Berlin ist in Bewegung und will Hauptstadt des zeitgenössischen Tanzes werden. Hat das eine Chance?

Ich glaube, dass die Künstler selbst entscheiden, was die Tanzmetropole wert ist. In den vergangenen Jahren sind sehr viele Tänzer und Choreografen nach Berlin gekommen und zum Teil auch geblieben, obwohl es hier immer noch keine qualifizierte Ausbildung gibt – an deren Entwicklung ich mich übrigens beteilige. Die Projektförderung für zeitgenössischen Tanz ist im Vergleich zu anderen Städten jedoch relativ hoch. Auch für den künstlerischen Nachwuchs gibt es einige Orte und kleine Studios, wo man die Arbeiten zeigen kann.

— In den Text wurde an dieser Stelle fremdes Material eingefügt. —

Lemma idleEligible_spec s m :
  idleEligibleLocked s m = true ->
  refreshing m = false /\ (active (svc m s) <= 0)%Z /\ dependents (svc m s) = ∅ /\ inflight (svc m s) = None /\
  idle_enough m (svc m s).
Proof.
  unfold idleEligibleLocked, idle_enough. destruct (_ || bool_decide (is_Some (stopping _))) eqn:E1; [done|].
  destruct (_ && negb (runtimeAlive _)); [done|]. bool_to_prop. intros E.
  assert (Hi : inflight (svc m s) = None) by (by apply eq_None_not_Some).
  split_and!; try done. destruct (IdleTimeout _ =? _)%Z eqn:E2.
  - left. apply Z.eqb_eq in E2. split; [done|]. intros u Hu. rewrite Hu in E. by bool_to_prop.
  - right. destruct (_ <=? 0)%Z eqn:E3; [done|]. by bool_to_prop.
Qed.

(** C28: An idle stop reaches the driver of a service only when nobody uses it: no caller
    is between its [Acquire] and the release, no service depends on it, no start of it is
    in flight, no refresh is under way, and it has been idle for longer than it asks. *)
Theorem idle_stop_spares_users t m k target parent a m' s d name parent' :
  reachable unmarshal t m -> acts m !! k = Some (PStop target true parent) ->
  step unmarshal (Turn k a) m = Some m' -> acts m' !! k = Some (PStopping s d name parent') ->
  (forall j, acts m !! j <> Some (PUsing s)) /\ dependents (svc m s) = ∅ /\ inflight (svc m s) = None /\
  refreshing m = false /\ idle_enough m (svc m s).
Proof.
  intros Hr Hk E Hk'. destruct (reachable_tidy _ _ Hr) as [I T].
  assert (Hsec : forall s0, acts (stop_section k s0 target true parent m) !! k = Some (PStopping s d name parent') ->
    idleEligibleLocked s m = true).
  { intros s0. unfold stop_section. cbv zeta.
    repeat match goal with |- context [if ?b then ret _ _ _ _ else _] => destruct b eqn:?; [by rewrite ret_gone|] end.
    destruct (match inflight _ with Some _ => _ | None => _ end); cbn; rewrite lookup_insert_eq; [done|].
    intros [= <- _ _ _]. cbn [andb] in *. by bool_to_prop. }
  assert (Hel : idleEligibleLocked s m = true).
  { revert E Hk'. cbn [step]. rewrite Hk. unfold turn. cbn [run_turn]. cbn [stop_refresh_turn]. destruct a; cbn [reload_turn];
      try (by destruct target).
    - unfold stop_turn. destruct target as [id|s0]; [|cbn [andb]].
      + destruct (reloadDone m); [done|]. destruct (services m !! id) as [s0|]; intros E Hk'; apply (inj Some) in E; subst m';
          [by eapply Hsec|by rewrite ret_gone in Hk'].
      + destruct (reserved m); intros E Hk'; apply (inj Some) in E; subst m'; [by rewrite ret_gone in Hk'|by eapply Hsec].
    - destruct target; [|done]. intros E Hk'. apply (inj Some) in E. subst m'. by rewrite ret_gone in Hk'. }
  apply idleEligible_spec in Hel as (?&Ha&?&?&?). split_and!; try done.
  intros j Hj. rewrite (t_active _ T) in Ha. assert (Hin : j ∈ users m s) by (rewrite elem_users; unfold user; by rewrite Hj).
  assert (size (users m s) <> 0); [|lia]. rewrite size_non_empty_iff. set_solver.
Qed.

(** C32: Every registered service is well formed: it is filed under the id of its
    definition, has a driver, and counts exactly the callers that are using it. *)
Theorem registered_services_are_wellformed t m id s :
  reachable unmarshal t m -> services m !! id = Some s ->
  ID (def (svc m s)) = id /\ driver (svc m s) <> NilDriver /\ active (svc m s) = Z.of_nat (size (users m s)).
Proof.
  intros Hr Hs. destruct (reachable_tidy _ _ Hr) as [I T].
  split_and!; [by apply (i_ids _ _ _ I)|by eapply (t_driver _ T)|apply (t_active _ T)].
Qed.

(** While the action of a reservation runs, only the action and the call it waits for
    change what is registered: after any number of other steps the same services are
    registered with the same definitions and drivers, the reservation is where it was,
    and no caller has been let in. *)
Theorem reservation_is_isolated t m k p c es m' :
  reachable unmarshal t m -> acts m !! k = Some p -> reserving p = Some c -> Forall (foreign k c) es ->
  run_events unmarshal es m = Some m' ->
  acts m' !! k = Some p /\ services m' = services m /\ (forall s, identity (svc m' s) = identity (svc m s)) /\
  forall j id, acts m' !! j = Some (PAcquire id) -> step unmarshal (Turn j Go) m' = None.
Proof.
  intros Hr Hk Hp Hf E. destruct (reserved_run t es m k p c m' Hr Hk Hp Hf E) as (Hr'&Hk'&?&?).
  split_and!; [done..|]. intros j id Hj. cbn [step]. rewrite Hj. unfold turn. cbn [run_turn stop_refresh_turn reload_turn].
  destruct (reachable_tidy _ _ Hr') as [I T]. apply reserving_slot in Hp as (_&Hre&_).
  unfold admitted. by rewrite bool_decide_false by apply (l_reload _ (t_links _ T) _ _ Hk' Hre).
Qed.

(** A reservation acts on what it expects: when it begins its action no service is
    starting or stopping, and until the action does something the registered
    definitions are those the reservation was asked for. *)
Theorem reservation_finds_expected t m k expected m1 es m' :
  reachable unmarshal t m -> acts m !! k = Some (PResIdle expected) ->
  step unmarshal (Turn k Go) m = Some m1 -> acts m1 !! k = Some PResAction ->
  Forall (foreign k None) es -> run_events unmarshal es m1 = Some m' ->
  quiet m1 = true /\ expected_ok expected m' = true.
Proof.
  intros Hr Hk E1 Hk1 Hf E2.
  destruct (reserved_run t es m1 k PResAction None m' (reach_step _ _ _ _ _ Hr E1) Hk1 eq_refl Hf E2) as (_&_&Hs&Hi).
  assert (H1 : quiet m1 = true /\ expected_ok expected m1 = true).
  { revert E1. cbn [step]. rewrite Hk. unfold turn. cbn [run_turn stop_refresh_turn reload_turn].
    intros [Hq ->]%when_Some. cbn in Hk1. rewrite lookup_insert_eq in Hk1.
    by destruct (expected_ok expected m) eqn:Ex. }
  destruct H1 as [? H1]. split; [done|]. revert H1. unfold expected_ok. rewrite !forallb_forall.
  intros H1 d Hd. specialize (H1 d Hd). rewrite Hs. destruct (services m1 !! ID d) as [s|]; [|done].
  specialize (Hi s). unfold identity in Hi. by injection Hi as -> _ _.
Qed.

End Steps.
(** ** Samples *)
Local Open Scope nat_scope.

Lemma idle_stop_spares_users_witness :
  acts (final idling) !! 10 <> Some (PUsing 3) /\ idle_enough (final idling) (svc (final idling) 3).
Proof.
  destruct (idle_stop_spares_users no_json 0 (final idling) 12 (ByRef 3) (Some 11) Go (final (idling ++ [go 12]))
    3 (HostDriver 8) "web" (Some 11)) as (Hu&_&_&_&Hi);
    [apply final_reachable; vm_compute; reflexivity|vm_compute; reflexivity..|split; [apply Hu|exact Hi]].
Defined.

Lemma registered_services_are_wellformed_witness :
  services (final expecting) !! "db" = Some 2 /\ active (svc (final expecting) 2) = Z.of_nat (size (users (final expecting) 2)).
Proof.
  assert (Hs : services (final expecting) !! "db" = Some 2) by (vm_compute; reflexivity). split; [exact Hs|].
  apply (registered_services_are_wellformed no_json 0 (final expecting) "db" 2);
    [apply final_reachable; vm_compute; reflexivity|exact Hs].
Defined.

Der Senat fördert bereits Projekte wie TanzZeit oder das TanzBüro als Koordinierungsstelle. Sind das geeignete Instrumente?

Das sind wichtige Signale. Fruchtbar sind Initiativen, die von Persönlichkeiten ausgehen. Der Zusammenschluss „TanzRaumBerlin“ ist wichtig, weil hier unterschiedliche Interessen gebündelt werden.

Die Initiativen muss der Staat aufnehmen.

Er kann sie aber nicht selbst ausdenken. Das kreative Milieu in Berlin hängt auch mit der sehr dezentralen Kulturlandschaft zusammen.

Auf der Bühne geben Sie das Geschehen vor. Sie arbeiten fast nur noch als Choreografin, kaum noch als Tänzerin. Gab es da einen Seitenwechsel?

Ich hatte schon früh Interesse daran, eigene Stücke zu machen, zu inszenieren. Anfänglich war ich immer auch als Tänzerin involviert. Das war für mich wichtig, um eine eigene Sprache zu entwickeln, die ja geprägt ist durch die eigenen Rhythmen und Empfindungen des Raumes. 1995/96 habe ich dann für „Allee der Kosmonauten“ eine neue, sehr junge Gruppe von Tänzern geformt, mit denen ich noch nie gearbeitet hatte. Da hatte ich das Gefühl, mich nicht zurückziehen zu können, um an einem Duett oder Solo zu arbeiten, sondern stärker zu erklären, was ich möchte.

Wie hat das Ihre Arbeit verändert?

Es war für mich eine Befreiung, plötzlich die Draufsicht zu haben, zu verstehen, wo die Probleme liegen. Und nicht nur gefühlsmäßig zu spüren: Hier ist etwas zu lang oder zu kurz. Von außen konnte ich die Probleme besser erkennen. Diese Distanz fand ich sehr hilfreich.

Und dann wollten Sie nie wieder selbst auf die Bühne?

Ich hatte ursprünglich den Plan, mich nach dem Probenprozess wieder in das Stück zu integrieren. Das habe ich dann doch nicht getan. Dann bin ich schwanger geworden, weshalb ich beim nächsten Stück auch nicht getanzt habe. So hat es sich entwickelt. Aber es war eine bewusste und sehr positive Entscheidung für mich. Kleinere Projekte tanze ich übrigens immer noch.

Und privat? Tanzen Sie mal in einem Club oder in der Disco?

Ich tanze manchmal gerne mit meinen Tänzern auf Premierenpartys. Aber das ist etwas anderes als der Moment auf der Bühne, wenn das Stück steht, wenn diese absolute Konzentration da ist.